Functional pathways analyses to identify candidate therapeutic targets in triple-negative breast cancer

Abstract

569 Background: In the present study, we have analyzed dysregulated pathways in triple-negative breast cancers. Methods: Two datasets of cDNA arrays were used to identify differentially expressed genes between triple negative breast cancer and either normal/benign breast tissue or other molecular classes. The first dataset (I) was included 165 samples. The second data set (II) included 148 samples. Pathway analyses (gene set) were done based using BRB array tool and a software developed in house (SBIME). Results: Fifteen and 27 patients presented a triple negative breast cancer in the dataset I and II respectively. Ten and eleven pathways were significantly different between triple negative and other molecular classes in dataset I and II respectively (LS permutation p value<0.01). Six pathways were common between the two datasets (p53, cyclin E, E2F1, p27 phosphorylation, Ran, cycle regulation). We then focused the analyses on differential pathways between triple negative and normal/benign tissue. In the dataset I, targetable pathways were identified (hotelling t-test <10–7) including VEGF signalling pathway, proteasome, Hedgehog and Notch pathway. In addition, an enrichment of histone overexpression was observed in triple negative breast cancer (3% of overexpressed genes, ratio expression >2).
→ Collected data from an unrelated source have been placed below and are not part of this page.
Lemma english_only_warned E a w :
  endswith (model a) ".en" = true ->
  english_only_warning (model a) ∈ log (main E a w).2.
Proof.
  intros Hen.
  assert (Hopts : Options (verbose a) (task a) (Some "en") = options_of a).
  { unfold options_of, language_of. now rewrite Hen. }
  unfold main, set_language. rewrite Hen.
  unfold bind at 1. cbn [emit].
  unfold bind at 1. unfold bind at 1. cbn [emit ret].
  rewrite Hopts.
  match goal with
  | |- context [bind ?m ?k ?w'] =>
      destruct (log_grows (bind m k) (expected E a) any w') as [evs Hevs]
  end.
  - eapply emits_bind; [ apply emits_emit; reflexivity | intros _ _ ].
    eapply emits_bind; [ apply get_audio_emits | intros audios Haudios ].
    eapply emits_bind.
    + apply (get_subtitles_emits E a audios Haudios).
    + intros subtitles Hsubs. destruct (srt_only a) eqn:Hso.
      * now apply emits_ret.
      * now apply compose_all_emits.
  - rewrite Hevs. cbn [log]. rewrite !elem_of_app.
    left. right. constructor.
Qed.

(** C3: when the model name ends in [.en], whatever language was requested,
    the language entry handed to the recognition engine is ["en"] in every
    transcription of the run, and the run warns that English is forced. *)
Theorem english_only_forces_english E a files :
  endswith (model a) ".en" = true ->
  language_of a = Some "en"
  /\ english_only_warning (model a) ∈ log (run (main E a) files).2
  /\ Forall in_english (log (run (main E a) files).2).
Proof.
  intros Hen. split; [ | split ].
  - unfold language_of. now rewrite Hen.
  - now apply english_only_warned.
  - eapply Forall_impl; [ apply run_expected | ].
    intros [] He; cbn in *; try exact I.
    destruct He as [-> _]. cbn. unfold language_of. now rewrite Hen.
Qed.

(** C3 at a French request on [small.en]. *)
Lemma english_only_forces_english_witness :
  language_of french_on_english_model = Some "en"
  /\ english_only_warning "small.en"
       ∈ log (run (main studio french_on_english_model) ∅).2
  /\ Forall in_english (log (run (main studio french_on_english_model) ∅).2).
Proof.
  apply (english_only_forces_english studio french_on_english_model ∅).
  reflexivity.
Defined.

(* ===================================================================== *)
(** * The three phases, call by call *)
(* ===================================================================== *)

Lemma run_extract_cases E path output_path w :
  (exists wav,
      ffmpeg_audio E (fs w) path = Some wav /\
      run_extract E path output_path w =
        (Return tt,
         World (<[output_path := wav]> (fs w))
               (log w ++ [Extract path output_path])))
  \/ (ffmpeg_audio E (fs w) path = None /\
      run_extract E path output_path w =
        (Raise (ExtractionError path),
         World (fs w) (log w ++ [Extract path output_path]))).
Proof.
  unfold run_extract, bind, emit, read_fs, write_file, raise. cbn.
  destruct (ffmpeg_audio E (fs w) path) as [wav | ]; eauto.
Qed.

Lemma run_transcribe_cases E model_name audio_path opts w :
  (exists segments,
      whisper_transcribe E (fs w) model_name audio_path opts = Some segments /\
      run_transcribe E model_name audio_path opts w =
        (Return segments,
         World (fs w) (log w ++ [Transcribe audio_path opts])))
  \/ (whisper_transcribe E (fs w) model_name audio_path opts = None /\
      run_transcribe E model_name audio_path opts w =
        (Raise (TranscriptionError audio_path),
         World (fs w) (log w ++ [Transcribe audio_path opts]))).
Proof.
  unfold run_transcribe, bind, emit, read_fs, ret, raise. cbn.
  destruct (whisper_transcribe E (fs w) model_name audio_path opts); eauto.
Qed.

Lemma run_compose_cases E path srt_path style out_path w :
  (exists mp4,
      ffmpeg_subtitles E (fs w) path srt_path style = Some mp4 /\
      run_compose E path srt_path style out_path w =
        (Return tt,
         World (<[out_path := mp4]> (fs w))
               (log w ++ [Compose path srt_path style out_path])))
  \/ (ffmpeg_subtitles E (fs w) path srt_path style = None /\
      run_compose E path srt_path style out_path w =
        (Raise (ComposeError path),
         World (fs w) (log w ++ [Compose path srt_path style out_path]))).
Proof.
  unfold run_compose, bind, emit, read_fs, write_file, raise. cbn.
  destruct (ffmpeg_subtitles E (fs w) path srt_path style); eauto.
Qed.

(** ** Audio extraction *)

Lemma get_audio_loop E paths : get_audio E paths = for_each paths (audio_body E) [].
Proof. reflexivity. Qed.

Lemma audio_loop_Return E paths :
  forall d0 w d w',
    for_each paths (audio_body E) d0 w = (Return d, w') ->
    d = audio_paths_of E paths d0
    /\ log w' = log w ++ extract_events E paths
    /\ dom (fs w') =
       dom (fs w) ∪ list_to_set (map (audio_path_of E) paths).
Proof.
  induction paths as [ | p paths IH]; intros d0 w d w' Hrun; cbn in Hrun.
  - inversion Hrun; subst. cbn. rewrite app_nil_r.
    split; [ reflexivity | ]. split; [ reflexivity | set_solver ].
  - unfold bind at 1, audio_body at 1 in Hrun. unfold bind at 1 in Hrun.
    destruct (run_extract_cases E p (audio_path_of E p) w)
      as [(wav & _ & Heq) | (_ & Heq)]; rewrite Heq in Hrun; cbn in Hrun.
    + apply IH in Hrun. destruct Hrun as (Hd & Hlog & Hdom). cbn [fs log] in *.
      split; [ exact Hd | ]. split.
      * rewrite Hlog. cbn. now rewrite <- app_assoc.
      * rewrite Hdom, dom_insert_L. cbn. set_solver.
    + discriminate.
Qed.

Lemma audio_loop_Raise E paths :
  forall d0 w e w',
    for_each paths (audio_body E) d0 w = (Raise e, w') ->
    exists p, p ∈ paths /\ e = ExtractionError p.
Proof.
  induction paths as [ | p paths IH]; intros d0 w e w' Hrun; cbn in Hrun.
  - discriminate.
  - unfold bind at 1, audio_body at 1 in Hrun. unfold bind at 1 in Hrun.
    destruct (run_extract_cases E p (audio_path_of E p) w)
      as [(wav & _ & Heq) | (_ & Heq)]; rewrite Heq in Hrun; cbn in Hrun.
    + apply IH in Hrun. destruct Hrun as (q & Hq & ->).
      exists q. split; [ now constructor | reflexivity ].
    + inversion Hrun; subst. exists p. split; [ constructor | reflexivity ].
Qed.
In the dataset II, histone (p = 2x10–6), chromosome organization (p = 2x10–4) gene sets were enriched in triple negative breast cancer. We then assessed whether such pathway dysregulations could be linked to genomic aberration enriched in triple negative breast cancer. Using high resolution CGH arrays (Agilent, 4*44K) on 53 triple negative breast cancers, we detected that 31% of triple negative tumors presented a gene gain in 6p21 and 6p22, two regions that contain VEGFA gene (6p21) and a cluster of histones (6p22). Conclusions: Triple negative breast cancers present dysregulation of targetable pathways, including VEGF signaling and chromosome organization. Dysregulation of these two pathways could be related to gene gains in 6p21–22 regions observed in 30% of triple negative breast cancer. No significant financial relationships to disclose.